Narrative and identity in the grieving process
A central element of Neimeyer's model is the importance of narrative. People make sense of our experience through stories: who we are, what has happened to us, what we have lost, and how it fits into our history. Loss disrupts this narrative and forces us to revise it.
Mourning therefore involves a work of identity reconstruction: redefining who I am without the loved one, what place they now occupy in my life, and how I can continue living without betraying the bond. This process does not consist of finding a definitive or consoling explanation, but of constructing a meaning that is habitable enough to allow me to move forward.
The continued bond with the deceased person
Unlike older models that posited the need to "let go" of the bond, Neimeyer's model recognizes the importance of continued bonds . Maintaining a symbolic relationship with the deceased—through memory, shared values, or internal dialogue—can be a source of comfort and coherence, as long as this bond does not prevent involvement in present life.
In complex grief, the problem is not the presence of the bond, but when it becomes fixed in rigid or painful forms that make it difficult to reconstruct meaning and be open to the future.
From this model, support for complex grief does not focus on eliminating symptoms, but rather on facilitating processes of meaning and resolution of pending issues.
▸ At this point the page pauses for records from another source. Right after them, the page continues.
(* ===== verification/FixedPoint.v ===== *)
(** * Fixed-point numbers ([threads/fixed-point.h])

    Numbers with 16 fractional bits in an [int].  A number is its internal
    value; [num] / 2^16 is what it stands for.  Machine arithmetic wraps. *)
From S2P Require Import Prelude.

Definition FIX_F : Z := Z.shiftl 1 16.
Definition FIX_MAX_INT : Z := Z.shiftl 1 16 - 1.
Definition FIX_MIN_INT : Z := - FIX_MAX_INT.

Record fixed_point_t := mk_fix { f : Z }.

Definition fix_int (n : Z) : result fixed_point_t :=
  if negb ((FIX_MIN_INT <=? n) && (n <=? FIX_MAX_INT)) then Err AssertFailed else Ok (mk_fix (int32 (n * FIX_F))).
Definition fix_frac (n d : Z) : result fixed_point_t :=
  if d =? 0 then Err AssertFailed else
  if (n =? - 2 ^ 31) && (d =? -1) then Err DivideError else
  if negb ((FIX_MIN_INT <=? Z.quot n d) && (Z.quot n d <=? FIX_MAX_INT)) then Err AssertFailed
  else Ok (mk_fix (int32 (Z.quot (int64 (n * FIX_F)) d))).
Definition fix_round (x : fixed_point_t) : Z := Z.quot (int32 (f x + Z.quot FIX_F 2)) FIX_F.
Definition fix_trunc (x : fixed_point_t) : Z := Z.quot (f x) FIX_F.
Definition fix_add (x y : fixed_point_t) : fixed_point_t := mk_fix (int32 (f x + f y)).
Definition fix_sub (x y : fixed_point_t) : fixed_point_t := mk_fix (int32 (f x - f y)).
Definition fix_mul (x y : fixed_point_t) : fixed_point_t := mk_fix (int32 (Z.quot (int64 (f x * f y)) FIX_F)).
Definition fix_scale (x : fixed_point_t) (n : Z) : result fixed_point_t :=
  if negb (0 <=? n) then Err AssertFailed else Ok (mk_fix (int32 (f x * n))).
Definition fix_div (x y : fixed_point_t) : result fixed_point_t :=
  if f y =? 0 then Err DivideError else Ok (mk_fix (int32 (Z.quot (int64 (f x * FIX_F)) (f y)))).
Definition fix_unscale (x : fixed_point_t) (n : Z) : result fixed_point_t :=
  if negb (0 <? n) then Err AssertFailed else Ok (mk_fix (Z.quot (f x) n)).
Definition fix_inv (x : fixed_point_t) : result fixed_point_t := one ← fix_int 1; fix_div one x.
Definition fix_compare (x y : fixed_point_t) : Z := if f x <? f y then -1 else if f y <? f x then 1 else 0.

(** ** Properties *)

Lemma FIX_F_eq : FIX_F = 65536.
Proof. reflexivity. Qed.

Definition fits_int (z : Z) : Prop := - 2 ^ 31 ≤ z < 2 ^ 31.
Definition fix_wf (x : fixed_point_t) : Prop := fits_int (f x).

(** Truncated division is within one of the quotient, towards zero. *)
Lemma quot_near n d : d ≠ 0 → Z.abs (Z.quot n d * d - n) < Z.abs d ∧ Z.abs (Z.quot n d * d) ≤ Z.abs n.
Proof.
  intros H. pose proof (Z.quot_rem' n d). pose proof (Z.rem_bound_abs n d H). split; [lia|].
  rewrite Z.abs_mul, <-Z.quot_abs by done. rewrite Z.mul_comm. apply Z.mul_quot_le; lia.
Qed.

(** ** Conversion *)

(** Integers below 2^15 are converted exactly and come back from both
    roundings. *)
Theorem fix_int_roundtrip n : - 2 ^ 15 ≤ n < 2 ^ 15 →
  ∃ x, fix_int n = Ok x ∧ fix_wf x ∧ f x = n * FIX_F ∧ fix_trunc x = n ∧ (0 ≤ n < 2 ^ 15 - 1 → fix_round x = n).
Proof.
  intros H. unfold fix_int. replace (_ && _) with true by (symmetry; apply andb_true_iff; rewrite !Z.leb_le; change FIX_MIN_INT with (-65535); change FIX_MAX_INT with 65535; lia). cbn [negb].
  rewrite int32_small by (unfold fits_int; rewrite FIX_F_eq; lia). eexists. split; [reflexivity|]. unfold fix_wf, fits_int, fix_trunc, fix_round. cbn [f].
  rewrite FIX_F_eq. split; [lia|]. split; [done|]. split; [by rewrite Z.quot_mul|]. intros Hn. change (Z.quot 65536 2) with 32768. rewrite int32_small by (unfold fits_int; lia). rewrite Z.quot_div_nonneg by lia.
  symmetry. apply (Z.div_unique_pos _ _ _ 32768); lia.
Qed.

(** Integers from 2^15 to [FIX_MAX_INT] pass the assertion and change sign. *)
Theorem fix_int_overflow n : 2 ^ 15 ≤ n ≤ FIX_MAX_INT → fix_int n = Ok (mk_fix ((n - 2 ^ 16) * FIX_F)).
Proof.
  change FIX_MAX_INT with 65535. intros H. unfold fix_int. replace (_ && _) with true by (symmetry; apply andb_true_iff; rewrite !Z.leb_le; change FIX_MIN_INT with (-65535); change FIX_MAX_INT with 65535; lia). cbn [negb].
  do 2 f_equal. rewrite FIX_F_eq. unfold signed. rewrite (Z.mod_small (n * 65536)) by lia. rewrite (proj2 (Z.ltb_ge _ _)) by lia. lia.
Qed.

(** A fraction is converted with an error of less than one unit in the last
    place, rounded towards zero. *)
Theorem fix_frac_correct n d : fits_int n → d ≠ 0 → Z.abs (n * FIX_F) < 2 ^ 31 * Z.abs d → Z.abs n ≤ FIX_MAX_INT * Z.abs d →
  ∃ x, fix_frac n d = Ok x ∧ fix_wf x ∧ Z.abs (f x * d - n * FIX_F) < Z.abs d ∧ Z.abs (f x * d) ≤ Z.abs (n * FIX_F).
Proof.
  unfold fits_int. rewrite FIX_F_eq. intros Hn Hd Hq Hm. unfold fix_frac. rewrite (proj2 (Z.eqb_neq d 0)) by done. destruct (quot_near n d Hd) as [_ Q0].
  destruct (_ && _) eqn:E; [apply andb_true_iff in E as [E1 E2]; rewrite !Z.eqb_eq in *; change FIX_MAX_INT with 65535 in *; lia|clear E].
  replace (_ && _) with true by (symmetry; apply andb_true_iff; rewrite !Z.leb_le; change FIX_MIN_INT with (-65535); change FIX_MAX_INT with 65535 in *; nia). cbn [negb].
  rewrite int64_small by (rewrite FIX_F_eq; lia). rewrite FIX_F_eq. destruct (quot_near (n * 65536) d Hd) as [Q1 Q2]. set (q := Z.quot (n * 65536) d) in *.
  assert (Hf : fits_int q) by (unfold fits_int; nia). rewrite int32_small by done. exists (mk_fix q). split; [reflexivity|]. split; [exact Hf|]. split; [exact Q1|exact Q2].
Qed.

(** ** Rounding *)

(** [fix_trunc] rounds towards zero. *)
Theorem fix_trunc_towards_zero x : Z.abs (fix_trunc x * FIX_F - f x) < FIX_F ∧ Z.abs (fix_trunc x * FIX_F) ≤ Z.abs (f x).
Proof. unfold fix_trunc. exact (quot_near (f x) FIX_F ltac:(rewrite FIX_F_eq; lia)). Qed.

(** [fix_round] rounds numbers that are not below minus one half to the nearest
    integer. *)
Theorem fix_round_nearest x : - (FIX_F / 2) ≤ f x → f x + FIX_F / 2 < 2 ^ 31 → 2 * Z.abs (fix_round x * FIX_F - f x) ≤ FIX_F.
Proof.
  unfold fix_round. rewrite FIX_F_eq. change (65536 / 2) with 32768. change (Z.quot 65536 2) with 32768. intros H1 H2. rewrite int32_small by (unfold fits_int; lia). rewrite Z.quot_div_nonneg by lia. div_lia.
Qed.

(** Below that the sum is truncated towards zero and not down: a negative
    integer [- n] is rounded to [1 - n]. *)
Theorem fix_round_negative n : 0 < n ≤ 2 ^ 15 → fix_round (mk_fix (- n * FIX_F)) = 1 - n.
Proof.
  intros H. unfold fix_round. cbn [f]. rewrite FIX_F_eq. change (Z.quot 65536 2) with 32768. rewrite int32_small by (unfold fits_int; lia).
  replace (- n * 65536 + 32768) with (- (n * 65536 - 32768)) by lia. rewrite Z.quot_opp_l, Z.quot_div_nonneg by lia.
  assert ((n * 65536 - 32768) / 65536 = n - 1) as -> by (symmetry; apply (Z.div_unique_pos _ _ _ 32768); lia). lia.
Qed.

(** ** Arithmetic *)

(** Sums, differences and multiples are exact when they can be represented; a
    quotient by an integer is rounded towards zero. *)
Theorem fix_linear_exact x y n : (fits_int (f x + f y) → f (fix_add x y) = f x + f y) ∧ (fits_int (f x - f y) → f (fix_sub x y) = f x - f y) ∧
  (0 ≤ n → fits_int (f x * n) → fix_scale x n = Ok (mk_fix (f x * n))) ∧ (n < 0 → fix_scale x n = Err AssertFailed) ∧
  if 0 <? n then ∃ z, fix_unscale x n = Ok z ∧ Z.abs (f z * n - f x) < n ∧ Z.abs (f z * n) ≤ Z.abs (f x) else fix_unscale x n = Err AssertFailed.
Proof.
  unfold fix_scale, fix_unscale. split_and!; [intros; by apply int32_small..| | |].
  - intros Hn H. rewrite (proj2 (Z.leb_le 0 n)) by lia. cbn. by rewrite int32_small.
  - intros Hn. by rewrite (proj2 (Z.leb_gt 0 n)).
  - destruct (Z.ltb_spec 0 n); [|done]. cbn. eexists. split; [done|]. cbn. pose proof (quot_near (f x) n). lia.
Qed.

(** A product is within one unit in the last place, and the intermediate value
    of 64 bits never overflows. *)
Theorem fix_mul_correct x y : fix_wf x → fix_wf y → fits_int (Z.quot (f x * f y) FIX_F) → Z.abs (f (fix_mul x y) * FIX_F - f x * f y) < FIX_F.
Proof.
  unfold fix_wf, fits_int. intros Hx Hy Hp. unfold fix_mul. cbn [f]. rewrite int64_small by nia. rewrite int32_small by done.
  exact (proj1 (quot_near (f x * f y) FIX_F ltac:(rewrite FIX_F_eq; lia))).
Qed.

(** So is a quotient; a division by zero traps, in [fix_inv] too. *)
Theorem fix_div_correct x y : fix_wf x → fix_wf y →
  if f y =? 0 then fix_div x y = Err DivideError ∧ fix_inv y = Err DivideError
  else fits_int (Z.quot (f x * FIX_F) (f y)) → ∃ z, fix_div x y = Ok z ∧ fix_wf z ∧ Z.abs (f z * f y - f x * FIX_F) < Z.abs (f y).
Proof.
  unfold fix_wf. intros Hx Hy. unfold fix_inv. change (fix_int 1) with (Ok (mk_fix FIX_F)). unfold fix_div. cbn [mbind result_bind f]. destruct (Z.eqb_spec (f y) 0) as [E|E]; [done|]. intros Hp.
  rewrite int64_small by (unfold fits_int in *; rewrite FIX_F_eq; lia). rewrite int32_small by done. eexists. split; [reflexivity|]. split; [done|]. exact (proj1 (quot_near (f x * FIX_F) (f y) E)).
Qed.

(** The comparison is that of the numbers. *)
Theorem fix_compare_correct x y : fix_compare x y = match f x ?= f y with Lt => -1 | Eq => 0 | Gt => 1 end.
Proof. unfold fix_compare, Z.ltb. rewrite (Z.compare_antisym (f x) (f y)). by destruct (f x ?= f y). Qed.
This includes:
- Create safe spaces to express and explore the story of loss.
- Accompany the review of beliefs broken or questioned by death.
- Facilitate the integration of the bond with the deceased person within a broader life narrative.
- Promote the construction of new meanings, roles and projects compatible with the loss.
The criterion of progress is not the absence of pain, but the ability to give loss an understandable place within one's own history, allowing life to continue with meaning, even if it is different from what one had imagined.